Этот темный и загадочный пассаж, уже приводившийся выше в связи со взглядами Хаманна на язык, позволяет нам ближе всего подойти к самой сути его взглядов. Именно здесь Хаманн высказывает мысль о единстве мысли и предмета, которые он называет словом и миром, как это уже не раз и не два делали до него мистики и метафизики: о нерушимом единстве мысли и чувства, которые еще не успели превратиться в непосредственность и знание, не разделились на субъект и объект, постигающего и постигаемое, не обнаружили ту границу, которую нынешний человек постоянно пытается превзойти. Всякий человек, согласно Хаманну, кем бы он ни был, когда и где бы ни жил, может выбирать из двух альтернатив. Первая состоит в искренней попытке понять, то есть, собственно, осознать, какой была эта изначальная структура бытия, в силу своих способностей (хотя, будучи существами конечными, люди в принципе не могут постичь ее целиком), через непосредственный опыт переживания истории ли, природы или чтения Слова Божьего, то есть Библии, каковая представляет собой попытку этого единства выразить себя на языке, доступном смертному человеку; вторая альтернатива заключается в том, чтобы закрыться, защититься от реальности через конструирование систем, через веру в институты, основанные на вошедших в привычку условностях, через жизнь в согласии с диктатом здравого смысла. «Есть три вещи ‹…›, коих мне не дано понять, а может быть, и четыре:
Вне зависимости от собственной значимости этого насквозь иррационалистического спиритуалистского мировоззрения, его ценность для истории идей (и практик) состоит в том, что оно было чем-то вроде перчатки, брошенной в лицо наукам, как эмпирическим, так и априорным, с их претензией на способность дать ответ на главные человеческие вопросы. Хаманн, по большому счету, признает только индивида и его нравы и считает, что любые попытки что бы то ни было обобщать ведут к созданию безликих абстракций, которыми постепенно людей и подменяют, и начинают видеть в индивидах что-то вроде сырого материала для этих самых абстракций, вследствие чего теории, сформулированные на языке все тех же абстракций, никак не затрагивают внутреннюю суть индивидов, которую они как будто должны были бы описывать и объяснять, а правовые, нравственные и эстетические системы – в общем, любые попытки сформулировать принцип действия – либо игнорируют индивидов, на чьем непосредственном опыте они в конечном счете и основываются, либо пытаются втиснуть их в очередное прокрустово ложе из правил, которое со всей очевидностью их калечит, а может и уничтожить совсем.
Если каждое слово, сказанное Хаманном в пылу очередной атаки на все абстракции на свете понимать буквально, то получится чистой воды бессмыслица.

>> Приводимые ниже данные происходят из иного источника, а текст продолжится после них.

(* ===== verification/MessageQueue.v ===== *)
(** * Message queues (core/message_queue.c)

    The FreeRTOS queue behind a message queue is a parameter: [FreeRTOSQueue] lists the
    calls, [FreeRTOSQueueLaws] what FreeRTOS documents of them. A blocking call that has
    to wait sees the queue change under it: [elapse q q1] says that other tasks turned
    [q] into [q1] meanwhile. [portYIELD_FROM_ISR] only asks for a context switch. *)

From S2P Require Import Prelude Kernel.

Definition message : Type := list Z.

Definition pdPASS : Z := 1.
Definition errQUEUE_FULL : Z := 0.

Class FreeRTOSQueue (Q : Type) := {
  (** [xQueueCreateStatic(length, item_size)] *)
  xQueueCreateStatic : Z -> Z -> Q;
  (** The members [uxMessagesWaiting], [uxLength] and [uxItemSize]. *)
  uxMessagesWaiting : Q -> Z;
  uxLength : Q -> Z;
  uxItemSize : Q -> Z;
  xQueueSendToBack : Q -> message -> Z -> Z * Q;
  xQueueSendToBackFromISR : Q -> message -> Z * Q;
  (** The message received, when the call passes. *)
  xQueueReceive : Q -> Z -> Z * message * Q;
  xQueueReceiveFromISR : Q -> Z * message * Q;
  uxQueueMessagesWaiting : Q -> Z;
  uxQueueMessagesWaitingFromISR : Q -> Z;
  uxQueueSpacesAvailable : Q -> Z;
  xQueueReset : Q -> Q
}.

Section message_queue.
Context {S : Type} `{Scheduler S} {Q : Type} `{FreeRTOSQueue Q}.

(** [rhs_assert] of a state that is not changed. *)
Definition assert_or_crash {A} (x : bool) (k : outcome A) : outcome A :=
  if x then k else Crash "Assert".

(** The bytes asked of [malloc] and the queue created in them; [header] is
    [sizeof(RHSMessageQueue)]. *)
Definition rhs_message_queue_alloc (s : S) (header msg_count msg_size : Z) : outcome (Z * Q) :=
  assert_or_crash (negb (rhs_kernel_is_irq_or_masked s) && (0 <? msg_count) && (0 <? msg_size))
    (Ret (u32 (header + u32 (msg_count * msg_size)), xQueueCreateStatic msg_count msg_size)).

(** The queue is deleted and its memory freed: nothing is left of it. *)
Definition rhs_message_queue_free (s : S) (instance : option Q) : outcome unit :=
  assert_or_crash (negb (rhs_kernel_is_irq_or_masked s))
    match instance with None => Crash "Assert" | Some _ => Ret tt end.

(** The status of a call that failed with [timeout]. *)
Definition failed_status (timeout : Z) : RHSStatus :=
  if negb (timeout =? 0) then RHSStatusErrorTimeout else RHSStatusErrorResource.

(** [instance] and [msg_ptr] are [None] when they are [NULL]. *)
Definition rhs_message_queue_put (s : S) (instance : option Q) (msg_ptr : option message) (timeout : Z)
    : outcome (RHSStatus * Q) :=
  match instance with
  | None => Crash "Assert"
  | Some q =>
      if rhs_kernel_is_irq_or_masked s then
        match msg_ptr with
        | None => Ret (RHSStatusErrorParameter, q)
        | Some msg =>
            if negb (timeout =? 0) then Ret (RHSStatusErrorParameter, q)
            else
              let '(r, q) := xQueueSendToBackFromISR q msg in
              if negb (r =? pdTRUE) then Ret (RHSStatusErrorResource, q) else Ret (RHSStatusOk, q)
        end
      else
        match msg_ptr with
        | None => Ret (RHSStatusErrorParameter, q)
        | Some msg =>
            let '(r, q) := xQueueSendToBack q msg timeout in
            if negb (r =? pdPASS) then Ret (failed_status timeout, q) else Ret (RHSStatusOk, q)
        end
  end.

(** [msg_ptr] is the buffer, and what it holds afterwards is returned. *)
Definition rhs_message_queue_get (s : S) (instance : option Q) (msg_ptr : option message) (timeout : Z)
    : outcome (RHSStatus * option message * Q) :=
  match instance with
  | None => Crash "Assert"
  | Some q =>
      if rhs_kernel_is_irq_or_masked s then
        match msg_ptr with
        | None => Ret (RHSStatusErrorParameter, None, q)
        | Some buf =>
            if negb (timeout =? 0) then Ret (RHSStatusErrorParameter, Some buf, q)
            else
              let '(r, m, q) := xQueueReceiveFromISR q in
              if negb (r =? pdPASS) then Ret (RHSStatusErrorResource, Some buf, q)
              else Ret (RHSStatusOk, Some m, q)
        end
      else
        match msg_ptr with
        | None => Ret (RHSStatusErrorParameter, None, q)
        | Some buf =>
            let '(r, m, q) := xQueueReceive q timeout in
            if negb (r =? pdPASS) then Ret (failed_status timeout, Some buf, q)
            else Ret (RHSStatusOk, Some m, q)
        end
  end.

Definition rhs_message_queue_get_capacity (instance : option Q) : outcome Z :=
  match instance with None => Crash "Assert" | Some q => Ret (uxLength q) end.
Definition rhs_message_queue_get_message_size (instance : option Q) : outcome Z :=
  match instance with None => Crash "Assert" | Some q => Ret (uxItemSize q) end.

Definition rhs_message_queue_get_count (s : S) (instance : option Q) : outcome Z :=
  match instance with
  | None => Crash "Assert"
  | Some q =>
      Ret (if rhs_kernel_is_irq_or_masked s then uxQueueMessagesWaitingFromISR q
           else uxQueueMessagesWaiting q)
  end.

Definition rhs_message_queue_get_space (s : S) (instance : option Q) : outcome Z :=
  match instance with
  | None => Crash "Assert"
  | Some q =>
      Ret (if rhs_kernel_is_irq_or_masked s then u32 (uxLength q - uxMessagesWaiting q)
           else uxQueueSpacesAvailable q)
  end.

Definition rhs_message_queue_reset (s : S) (instance : option Q) : outcome (RHSStatus * Q) :=
  match instance with
  | None => Crash "Assert"
  | Some q =>
      if rhs_kernel_is_irq_or_masked s then Ret (RHSStatusErrorISR, q)
      else Ret (RHSStatusOk, xQueueReset q)
  end.
End message_queue.

(** ** What FreeRTOS documents of its queues *)

Class FreeRTOSQueueLaws (Q : Type) `{FreeRTOSQueue Q} := {
  (** The messages, the oldest first. *)
  contents : Q -> list message;
  (** What other tasks can do while a call waits. *)
  elapse : Q -> Q -> Prop;
  create_spec n m : 0 < n < 2 ^ 32 -> contents (xQueueCreateStatic n m) = [] /\
    uxLength (xQueueCreateStatic n m) = n /\ uxItemSize (xQueueCreateStatic n m) = m;
  waiting_spec q : uxMessagesWaiting q = Z.of_nat (length (contents q)) /\
    uxQueueMessagesWaiting q = Z.of_nat (length (contents q)) /\
    uxQueueMessagesWaitingFromISR q = Z.of_nat (length (contents q)) /\
    uxQueueSpacesAvailable q = uxLength q - Z.of_nat (length (contents q));
  bounded q : Z.of_nat (length (contents q)) <= uxLength q < 2 ^ 32;
  elapse_same q q' : elapse q q' -> uxLength q' = uxLength q /\ uxItemSize q' = uxItemSize q;
  send_now q m t : Z.of_nat (length (contents q)) < uxLength q ->
    let '(r, q') := xQueueSendToBack q m t in
    r = pdPASS /\ contents q' = contents q ++ [m] /\ uxLength q' = uxLength q /\ uxItemSize q' = uxItemSize q;
  send_full q m t : Z.of_nat (length (contents q)) = uxLength q ->
    let '(r, q') := xQueueSendToBack q m t in
    (r = errQUEUE_FULL /\ (if t =? 0 then q' = q else elapse q q')) \/
    (r = pdPASS /\ t <> 0 /\ exists q1, elapse q q1 /\
       contents q' = contents q1 ++ [m] /\ uxLength q' = uxLength q /\ uxItemSize q' = uxItemSize q);
  send_isr q m : let '(r, q') := xQueueSendToBackFromISR q m in
    if Z.of_nat (length (contents q)) <? uxLength q
    then r = pdTRUE /\ contents q' = contents q ++ [m] /\ uxLength q' = uxLength q /\ uxItemSize q' = uxItemSize q
    else r = errQUEUE_FULL /\ q' = q;
  receive_now q t m l : contents q = m :: l ->
    let '(r, x, q') := xQueueReceive q t in
    r = pdPASS /\ x = m /\ contents q' = l /\ uxLength q' = uxLength q /\ uxItemSize q' = uxItemSize q;
  receive_empty q t : contents q = [] ->
    let '(r, x, q') := xQueueReceive q t in
    (r = errQUEUE_FULL /\ (if t =? 0 then q' = q else elapse q q')) \/
    (r = pdPASS /\ t <> 0 /\ exists q1, elapse q q1 /\
       contents q1 = x :: contents q' /\ uxLength q' = uxLength q /\ uxItemSize q' = uxItemSize q);
  receive_isr q : let '(r, x, q') := xQueueReceiveFromISR q in
    match contents q with
    | m :: l => r = pdPASS /\ x = m /\ contents q' = l /\ uxLength q' = uxLength q /\ uxItemSize q' = uxItemSize q
    | [] => r = errQUEUE_FULL /\ q' = q
    end;
  reset_spec q : contents (xQueueReset q) = [] /\ uxLength (xQueueReset q) = uxLength q /\
    uxItemSize (xQueueReset q) = uxItemSize q
}.

Section properties.
Context {S : Type} `{Scheduler S} {Q : Type} `{FreeRTOSQueueLaws Q}.

(** ** Abstract specification: a bounded first-in first-out queue *)

Definition same_shape (q q' : Q) : Prop := uxLength q' = uxLength q /\ uxItemSize q' = uxItemSize q.

Lemma put_spec s q m t :
  t = 0 \/ rhs_kernel_is_irq_or_masked s = false ->
  Z.of_nat (length (contents q)) < uxLength q ->
  exists q', rhs_message_queue_put s (Some q) (Some m) t = Ret (RHSStatusOk, q') /\
    contents q' = contents q ++ [m] /\ same_shape q q'.
Proof.
  intros Ht Hroom. unfold rhs_message_queue_put.
  destruct (rhs_kernel_is_irq_or_masked s).
  - destruct Ht as [->|]; [|done]. simpl. pose proof (send_isr q m) as E.
    destruct (xQueueSendToBackFromISR q m) as [r q'].
    destruct (Z.ltb_spec (Z.of_nat (length (contents q))) (uxLength q)); [|lia].
    destruct E as (-> & E1 & E2 & E3). simpl. exists q'. by repeat split.
  - pose proof (send_now q m t Hroom) as E. destruct (xQueueSendToBack q m t) as [r q'].
    destruct E as (-> & E1 & E2 & E3). simpl. exists q'. by repeat split.
Qed.

Lemma put_full_spec s q m :
  Z.of_nat (length (contents q)) = uxLength q ->
  rhs_message_queue_put s (Some q) (Some m) 0 = Ret (RHSStatusErrorResource, q).
Proof.
  intros Hfull. unfold rhs_message_queue_put, failed_status.
  destruct (rhs_kernel_is_irq_or_masked s); simpl.
  - pose proof (send_isr q m) as E. destruct (xQueueSendToBackFromISR q m) as [r q'].
    destruct (Z.ltb_spec (Z.of_nat (length (contents q))) (uxLength q)); [lia|].
    by destruct E as (-> & ->).
  - pose proof (send_full q m 0 Hfull) as E. destruct (xQueueSendToBack q m 0) as [r q'].
    by destruct E as [(-> & ->)|(_ & ? & _)].
Qed.

Lemma get_spec s q buf t m l :
  t = 0 \/ rhs_kernel_is_irq_or_masked s = false -> contents q = m :: l ->
  exists q', rhs_message_queue_get s (Some q) (Some buf) t = Ret (RHSStatusOk, Some m, q') /\
    contents q' = l /\ same_shape q q'.
Proof.
  intros Ht Hc. unfold rhs_message_queue_get.
  destruct (rhs_kernel_is_irq_or_masked s).
  - destruct Ht as [->|]; [|done]. simpl. pose proof (receive_isr q) as E. rewrite Hc in E.
    destruct (xQueueReceiveFromISR q) as [[r x] q'].
    destruct E as (-> & -> & E1 & E2 & E3). simpl. exists q'. by repeat split.
  - pose proof (receive_now q t m l Hc) as E. destruct (xQueueReceive q t) as [[r x] q'].
    destruct E as (-> & -> & E1 & E2 & E3). simpl. exists q'. by repeat split.
Qed.

Lemma get_empty_spec s q buf :
  contents q = [] ->
  rhs_message_queue_get s (Some q) (Some buf) 0 = Ret (RHSStatusErrorResource, Some buf, q).
Proof.
  intros Hc. unfold rhs_message_queue_get, failed_status.
  destruct (rhs_kernel_is_irq_or_masked s); simpl.
  - pose proof (receive_isr q) as E. rewrite Hc in E. destruct (xQueueReceiveFromISR q) as [[r x] q'].
    by destruct E as (-> & ->).
  - pose proof (receive_empty q 0 Hc) as E. destruct (xQueueReceive q 0) as [[r x] q'].
    by destruct E as [(-> & ->)|(_ & ? & _)].
Qed.

(** Operations that do not wait, each in the context it is called from. *)
Inductive operation := Put (ctx : S) (m : message) | Get (ctx : S).

(** What an operation did: stored a message, took one, or failed. *)
Inductive event := Stored (m : message) | Taken (m : message) | Refused.

Definition run_operation (op : operation) (q : Q) : outcome (event * Q) :=
  match op with
  | Put ctx m =>
      '(r, q) ← rhs_message_queue_put ctx (Some q) (Some m) 0;
      Ret (if decide (r = RHSStatusOk) then Stored m else Refused, q)
  | Get ctx =>
      '(r, x, q) ← rhs_message_queue_get ctx (Some q) (Some ([] : message)) 0;
      Ret (match x with Some m => if decide (r = RHSStatusOk) then Taken m else Refused | None => Refused end, q)
  end.

Fixpoint run_operations (ops : list operation) (q : Q) : outcome (list event * Q) :=
  match ops with
  | [] => Ret ([], q)
  | op :: ops => '(e, q) ← run_operation op q; '(es, q) ← run_operations ops q; Ret (e :: es, q)
  end.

Без некоторой доли обобщения невозможны ни символы, ни слова, ни мысль как таковая. Всякий раз как мы что-то используем, чтобы означить с его помощью что-то еще – и оказываемся при этом на излюбленном для Хаманна спекулятивном поле, – с тем, что мы используем в качестве символа, производится операция обобщения в той или иной степени: оно изымается из естественной своей среды, какой бы та ни была, и начинает представлять что-то другое, с тем, чтобы выделить это другое на фоне прочих вещей, таких же, как оно или от него отличных, так что и символ, и то, что он символизирует, если они вообще рассчитаны на некое опознание с нашей стороны, могут оставаться таковыми только в результате обобщения. Наложить запрет на абстрагирование значит запретить мысль, самосознание, любые формы высказывания – свести опыт субъекта к ощущениям, медитации, грезам, будь то во сне или наяву, лишив его способности именовать пережитое. Хаманн со всей определенностью ничего похожего в виду не имел, но рассуждает он время от времени так, словно именно это он и хотел сказать; а его осуждение наук, привыкших возносить абстракцию превыше обыденной речи, превращается в отрицание их необходимой деятельности в их же собственных специализированных областях, в нападки на мысль как таковую, взятую в противопоставлении чувству и таинству художественного творения.